#### [Saved data entries]
(** * RVT-H Tool (librvth): bank-aware disc image engine

    A shallow embedding of the sector-addressed reader
    ([reader_plain.cpp], [reader_plain.c]), of the bank table parser and the
    bank accessor ([rvth.c]) and of the extract / import copy engine
    ([rvth_extract.cpp]), with the properties of the specification stated
    and settled on these definitions.

    Conventions.  A C [uint32_t] is a [Z] with its wrap-around written out
    ([u32]); a C [int] return code is a [Z] (negative: POSIX errno, positive:
    [RvtH_Errors]); [errno] is threaded explicitly; a sector is a list of
    bytes and a file is a sparse store of sectors indexed by LBA.  The
    program is the release build: [assert] expands to nothing (NDEBUG),
    and [malloc] and [calloc] are taken to succeed.  A result [None] of
    an opener or of a copy, extract or import function means that the C
    function has no defined result there: it reads through a NULL
    pointer or runs outside an array or a block. *)

From Stdlib Require Import ZArith List Bool Lia.
From Stdlib Require Import Init.Byte Strings.Byte.
From stdpp Require Import base option list gmap.

Open Scope Z_scope.

(** ** Machine integers *)

(** Wrap-around of a C [uint32_t]. *)
Definition u32 (x : Z) : Z := x mod 2 ^ 32.

Definition u32_add (a b : Z) : Z := u32 (a + b).
Definition u32_sub (a b : Z) : Z := u32 (a - b).
Definition u32_mul (a b : Z) : Z := u32 (a * b).

Definition is_u32 (x : Z) : Prop := 0 <= x < 2 ^ 32.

#### [DIRECTIONS FOR THIS TASK]
Return, word for word, the lines of the data above from the line with "([reader_plain.cpp], [reader_plain.c]), of" through the line with "and [malloc] and", inclusive.

#### [TASK OUTPUT]
    ([reader_plain.cpp], [reader_plain.c]), of the bank table parser and the
    bank accessor ([rvth.c]) and of the extract / import copy engine
    ([rvth_extract.cpp]), with the properties of the specification stated
    and settled on these definitions.

    Conventions.  A C [uint32_t] is a [Z] with its wrap-around written out
    ([u32]); a C [int] return code is a [Z] (negative: POSIX errno, positive:
    [RvtH_Errors]); [errno] is threaded explicitly; a sector is a list of
    bytes and a file is a sparse store of sectors indexed by LBA.  The
    program is the release build: [assert] expands to nothing (NDEBUG),
    and [malloc] and [calloc] are taken to succeed.  A result [None] of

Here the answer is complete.